Broad-Brush Bigotry

Yesterday, in a post about Nick Hanauer, I insisted that no group should be stereotyped–including people who are obscenely rich. Broad-brush negative characterizations–stereotypes– are increasingly being applied to constituencies seen as “Other”–usually, folks with different skin colors or religions but also financial categories.

I don’t waste a lot of sympathy on billionaires, who can certainly take care of themselves. I do harbor deep concerns over the increasingly public and unrestrained bigotries based on race and ethnicity, where the stereotyping of whole populations is both morally dangerous and factually inaccurate.

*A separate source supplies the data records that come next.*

(** One page of [copyout]: [bs] at offset [o] of page [n]. *)
Lemma write_page P F s d A T n p o bs old : space P F s d A T [] -> A !! n = Some p -> 0 <= n < USERTOP ->
  frames s !! upage p = Some (Data old) -> length old = Z.to_nat PGSIZE -> 0 <= o ->
  o + Z.of_nat (length bs) <= PGSIZE -> forall x, 0 <= x < KERNBASE ->
  ubyte (put_frame (upage p) (Data (splice (Z.to_nat o) bs old)) s) A x =
    if decide (PGSIZE * n + o <= x < PGSIZE * n + o + Z.of_nat (length bs))
    then bs !! Z.to_nat (x - (PGSIZE * n + o)) else ubyte s A x.
Proof.
  intros Hs Hp Hn Hold Hl Ho Hb x Hx. unfold ubyte, uview. destruct (decide (x / PGSIZE = n)) as [Hxn|Hxn].
  - rewrite Hxn, Hp. cbn. rewrite lookup_insert_eq, Hold. cbn.
    rewrite splice_lookup by (rewrite Hl; unfold PGSIZE in *; lia).
    assert (x mod PGSIZE = x - PGSIZE * n) as -> by (unfold PGSIZE in *; Z.div_mod_to_equations; lia).
    unfold PGSIZE in *. repeat case_decide; try lia; f_equal; Z.div_mod_to_equations; lia.
  - rewrite decide_False by (unfold PGSIZE in *; Z.div_mod_to_equations; lia).
    destruct (A !! (x / PGSIZE)) as [q|] eqn:Eq; [|done]. cbn. rewrite lookup_insert_ne; [done|].
    intros Heq. apply Hxn. eapply (proj2 (sp_user _ _ _ _ _ _ _ _ Hs)); [exact Eq|exact Hp| |lia|done].
    unfold USERTOP, KERNBASE, PGSIZE in *. Z.div_mod_to_equations. lia.
Qed.

Lemma copyout_loop_S fuel s d va buf len : copyout_loop (S fuel) s d va buf len =
  if len >? 0 then
    let va0 := PGROUNDDOWN va in
    '(pa0, s) ← uva2ka s d va0;
    if pa0 =? 0 then Ok (-1, s)
    else
      let k := if PGSIZE - (va - va0) >? len then len else PGSIZE - (va - va0) in
      bs ← buf_load buf 0 k;
      old ← dget s pa0;
      new ← buf_store old (va - va0) bs;
      copyout_loop fuel (put_frame pa0 (Data new) s) d (u32 (va0 + PGSIZE)) (drop (Z.to_nat k) buf) (len - k)
  else Ok (0, s).
Proof. reflexivity. Qed.

Lemma copyout_loop_spec P F d A T : forall fuel s va buf len, space P F s d A T [] -> 0 <= va -> 0 <= len ->
  va + len <= KERNBASE -> len <= Z.of_nat (length buf) -> va mod PGSIZE + len <= PGSIZE * Z.of_nat fuel ->
  (forall n, 0 <= n -> va < PGSIZE * n + PGSIZE -> PGSIZE * n < va + len -> user_page A n) ->
  exists s', copyout_loop (S fuel) s d va buf len = Ok (0, s') /\ space P F s' d A T [] /\
    forall x, 0 <= x < KERNBASE -> ubyte s' A x =
      if decide (va <= x < va + len) then buf !! Z.to_nat (x - va) else ubyte s A x.
Proof.
  induction fuel as [|fuel IH]; intros s va buf len Hs Hva Hlen Hend' Hbuf Hf Hacc;
    rewrite copyout_loop_S, Z.gtb_ltb; (destruct (Z.ltb_spec 0 len) as [Hpos|Hz];
    [|exists s; split; [done|]; split; [done|]; intros x Hx; by rewrite decide_False by lia]);
    [unfold PGSIZE in *; Z.div_mod_to_equations; lia|].
  rewrite PGROUNDDOWN_spec by page_lia. set (n := va / PGSIZE). set (o := va mod PGSIZE).
  assert (Hvo : va = PGSIZE * n + o /\ 0 <= o < PGSIZE) by (unfold n, o, PGSIZE; Z.div_mod_to_equations; lia).
  assert (Hn19 : 0 <= n < USERTOP) by (unfold USERTOP, KERNBASE, PGSIZE in *; lia).
  fold o in Hf. cbv zeta. rewrite (Z.mul_comm n PGSIZE). clearbody n o. destruct (Hacc n) as (p & Hp & Hu); [lia|lia|lia|].
  rewrite (uva2ka_spec P F s d A T n p Hs Hn19 Hp Hu). run.
  destruct (proj1 (sp_user _ _ _ _ _ _ _ _ Hs) n p Hp ltac:(lia)) as (_ & Hg & old & Hold & Hl).
  rewrite (good_nonzero _ _ Hg). replace (va - PGSIZE * n) with o by lia.
  set (k := if PGSIZE - o >? len then len else PGSIZE - o).
  assert (Hk : k = Z.min (PGSIZE - o) len).
  { unfold k. rewrite Z.gtb_ltb. destruct (Z.ltb_spec len (PGSIZE - o)); lia. }
  clearbody k. assert (Hk0 : 0 <= k <= len) by lia. rewrite buf_load_Ok by lia. run. unfold dget. rewrite Hold. run.
  change (drop (Z.to_nat 0) buf) with buf. set (bs := take (Z.to_nat k) buf).
  assert (Hlb : length bs = Z.to_nat k) by (unfold bs; rewrite length_take; lia).
  rewrite buf_store_Ok by (rewrite ?Hl, ?Hlb; unfold PGSIZE in *; lia). run. fold (splice (Z.to_nat o) bs old).
  set (s1 := put_frame _ _ _).
  assert (Hs1 : space P F s1 d A T []).
  { eapply set_data; [done|done|lia|]. rewrite length_splice; [done|]. rewrite Hl, Hlb. unfold PGSIZE in *. lia. }
  assert (u32 (PGSIZE * n + PGSIZE) = PGSIZE * (n + 1)) as -> by (unfold USERTOP in *; page_lia).
  destruct (Z.eq_dec k len) as [Hkl|Hkl].
  - (* the last page *)
    assert (Hdone : copyout_loop (S fuel) s1 d (PGSIZE * (n + 1)) (drop (Z.to_nat k) buf) (len - k) = Ok (0, s1)).
    { rewrite copyout_loop_S. by replace (len - k) with 0 by lia. }
    exists s1. split; [exact Hdone|]. split; [done|]. intros x Hx.
    unfold s1. rewrite (write_page P F s d A T n p o bs old Hs Hp Hn19 Hold Hl) by (done || lia).
    rewrite Hlb. replace (PGSIZE * n + o) with va by lia. rewrite Z2Nat.id, Hkl by lia.
    case_decide; [|done]. unfold bs. rewrite lookup_take_lt by lia. done.
  - destruct (IH s1 (PGSIZE * (n + 1)) (drop (Z.to_nat k) buf) (len - k) Hs1) as (s' & Hl' & Hs' & Hx').
    { lia. } { lia. } { lia. }
    { rewrite length_drop. lia. }
    { unfold PGSIZE in *. Z.div_mod_to_equations. lia. }
    { intros m Hm1 Hm2 Hm3. apply Hacc; [done|lia|lia]. }
    exists s'. split; [exact Hl'|]. split; [done|]. intros x Hx. rewrite Hx' by done.
    unfold s1. rewrite (write_page P F s d A T n p o bs old Hs Hp Hn19 Hold Hl) by (done || lia).
    rewrite Hlb. replace (PGSIZE * n + o) with va by lia. rewrite Z2Nat.id by lia.
    assert (Hkv : va + k = PGSIZE * (n + 1)) by lia.
    repeat case_decide; try lia; [|by unfold bs; rewrite lookup_take_lt by lia|done].
    rewrite lookup_drop. f_equal. lia.
Qed.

Take the administration’s effort to paint Somalis with a broad brush. It isn’t just Trump’s wildly unfair accusations about the Somalis in Minneapolis; it was preceded by the ludicrous racist charges (amplified by J.D. Vance) that Somalis in Ohio were eating their neighbors’ dogs and cats.

A recent op-ed by a group of academics–co-authors of a book titled “Somalis in Maine: Crossing Cultural Currents.”–addressed these attacks on Somali immigrants. (Link unavailable). As they wrote,

The hostile political climate targeting Somali Americans has escalated beyond racist rhetoric into unprecedented federal crackdowns that have now spread to Maine.

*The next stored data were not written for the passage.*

(** The digits of a [uint], for the bases that are used. *)
Lemma digit_loop_uint table base x : base = 10 \/ base = 16 -> length table = 16%nat -> 0 <= x < 2 ^ 32 ->
  exists ds, digit_loop table digit_fuel x base [] = Ok (glyph table <$> ds) /\ digits_of base x ds /\
    (length ds <= 10)%nat.
Proof.
  intros Hb Ht Hx. change (2 ^ 32) with 4294967296 in Hx.
  destruct (digit_loop_spec table base ltac:(lia) Ht 32 x []) as (ds & Hl & Hd).
  - split; [lia|]. destruct Hb as [-> | ->]; change (Z.of_nat 33) with 33; lia.
  - destruct Hb as [-> | ->]; cbn; lia.
  - cbn. lia.
  - exists ds. split; [exact Hl|]. split; [done|].
    pose proof (do_short _ _ _ Hd 10 ltac:(lia)) as H. destruct Hb as [-> | ->]; lia.
Qed.

(** What [printint] prints: a sign and digits. *)
Definition number (table : list Z) (base n : Z) (out : list Z) : Prop :=
  exists ds, digits_of base (Z.abs n) ds /\
    out = (if n <? 0 then [45] else []) ++ (glyph table <$> reverse ds).

Lemma printint_tail table base n neg x : base = 10 \/ base = 16 -> length table = 16%nat -> 0 <= x < 2 ^ 32 ->
  x = Z.abs n -> neg = (if n <? 0 then 1 else 0) ->
  exists out, (buf ← digit_loop table digit_fuel x base [];
    buf ← (if negb (neg =? 0) then put_buf buf 45 else Ok buf); Ok (reverse buf)) = Ok out /\ number table base n out.
Proof.
  intros Hb Ht Hx Hn ->. destruct (digit_loop_uint table base x Hb Ht Hx) as (ds & -> & Hd & Hlen). run.
  subst x. destruct (n <? 0) eqn:En; cbn [Z.eqb negb].
  - rewrite put_buf_Ok by (rewrite length_fmap; lia). run. eexists. split; [done|]. exists ds. split; [done|].
    by rewrite En, reverse_app, fmap_reverse.
  - run. eexists. split; [done|]. exists ds. split; [done|]. by rewrite En, fmap_reverse.
Qed.

(** The [int] behind a [uint]. *)
Lemma u32_nonneg n : 0 <= n < 2 ^ 31 -> u32 n = n.
Proof. intros H. unfold u32. apply Z.mod_small. lia. Qed.

Lemma user_printint_signed n base : base = 10 \/ base = 16 -> - 2 ^ 31 < n < 2 ^ 31 ->
  exists out, UserPrint.printint n base 1 = Ok out /\ number digits_upper base n out.
Proof.
  intros Hb Hn. unfold UserPrint.printint. cbn [Z.eqb negb andb]. destruct (n <? 0) eqn:En; zbool.
  - rewrite c_int_Ok by lia. run. rewrite u32_nonneg by lia.
    apply (printint_tail digits_upper base n 1 (- n)); [done|done|lia|lia|by rewrite (proj2 (Z.ltb_lt _ _))].
  - run. rewrite u32_nonneg by lia.
    apply (printint_tail digits_upper base n 0 n); [done|done|lia|lia|by rewrite (proj2 (Z.ltb_ge _ _))].
Qed.
(* ===== verification/Xv6Uheap.v ===== *)
(** The xv6 user allocator keeps its heap: [malloc] and [free] (Xv6Umalloc)
    terminate without a fault, and the blocks they hand out are disjoint, large
    enough and left alone until they are freed.

    The heap is a map [B] of blocks from addresses to sizes, no two of which
    overlap.  The blocks held by the program are the map [U], and the others are
    on the free list [c], which starts at the static header [base] and is sorted
    by address. *)

From Stdlib Require Import Sorted.
From S2P Require Import Prelude Bytes Xv6Kalloc Xv6Umalloc.

Section heap.
Context (base : Z).

(** What the sizes of the headers say. *)
Record blocks_ok (sz : gmap Z Z) (hi : Z) (c : list Z) (U B : gmap Z Z) : Prop := {
  bo_base : 0 < base;
  bo_hi : base + UNIT <= hi <= KERNBASE;
  bo_wf : wf_blocks (base + UNIT) hi B;
  bo_sorted : StronglySorted Z.lt c;
  bo_head : head c = Some base;
  bo_size0 : sz !! base = Some 0;
  bo_sizes : forall a n, B !! a = Some n -> sz !! a = Some n;
  bo_all : forall a, a <> base -> is_Some (B !! a) <-> a ∈ c \/ is_Some (U !! a);
  bo_used : U ⊆ B;
  bo_free : forall a, a ∈ c -> U !! a = None }.

(** The free list is closed, and [freep] is on it. *)
Record heap_ok (s : uheap) (c : list Z) (U B : gmap Z Z) : Prop := {
  ho_blocks : blocks_ok (sizes s) (brk s) c U B;
  ho_links : links (ptrs s) c base;
  ho_freep : freep s ∈ c }.

(** The headers inside the blocks [U] are the same. *)
Definition keeps (U : gmap Z Z) (s s' : uheap) : Prop :=
  forall b n a, U !! b = Some n -> b < a < b + UNIT * n ->
    ptrs s' !! a = ptrs s !! a /\ sizes s' !! a = sizes s !! a.

Lemma headers_kept_trans U s1 s2 s3 : keeps U s1 s2 -> keeps U s2 s3 -> keeps U s1 s3.
Proof.
  intros H12 H23 b n a Hb Ha. destruct (H12 b n a Hb Ha), (H23 b n a Hb Ha). split; congruence.
Qed.

Lemma keeps_mono U U' s s' : U' ⊆ U -> keeps U s s' -> keeps U' s s'.
Proof. intros HU H b n a Hb. apply H. by eapply lookup_weaken. Qed.

(** Headers of other blocks are outside. *)
Definition outside (U : gmap Z Z) (x : Z) : Prop := forall b n, U !! b = Some n -> x <= b \/ b + UNIT * n <= x.

Lemma keeps_ptr U x q s : outside U x -> keeps U s (set_ptr x q s).
Proof. intros Hx b n a Hb Ha. split; [|done]. apply lookup_insert_ne. specialize (Hx b n Hb). lia. Qed.

Lemma keeps_size U x m s : outside U x -> keeps U s (set_size x m s).
Proof. intros Hx b n a Hb Ha. split; [done|]. apply lookup_insert_ne. specialize (Hx b n Hb). lia. Qed.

As members of the Somali Narrative Project, we spent a decade in Somali communities, gathering stories for our book, “Somalis in Maine.” We met people whose lives revealed the depth, complexity and everyday courage that characterize Somali communities across the United States.

The Trump administration’s depiction of Somalis as “garbage,” coupled with an aggressive and violent crackdown on Somalis and the withdrawal of legal protections is not only deeply offensive, it is a deliberate distortion designed to inflame fear and justify racist exclusion.

The essay described the administration’s aggressive militarization and violent arrests, and “the detention of U.S. citizens and immigrants alike.”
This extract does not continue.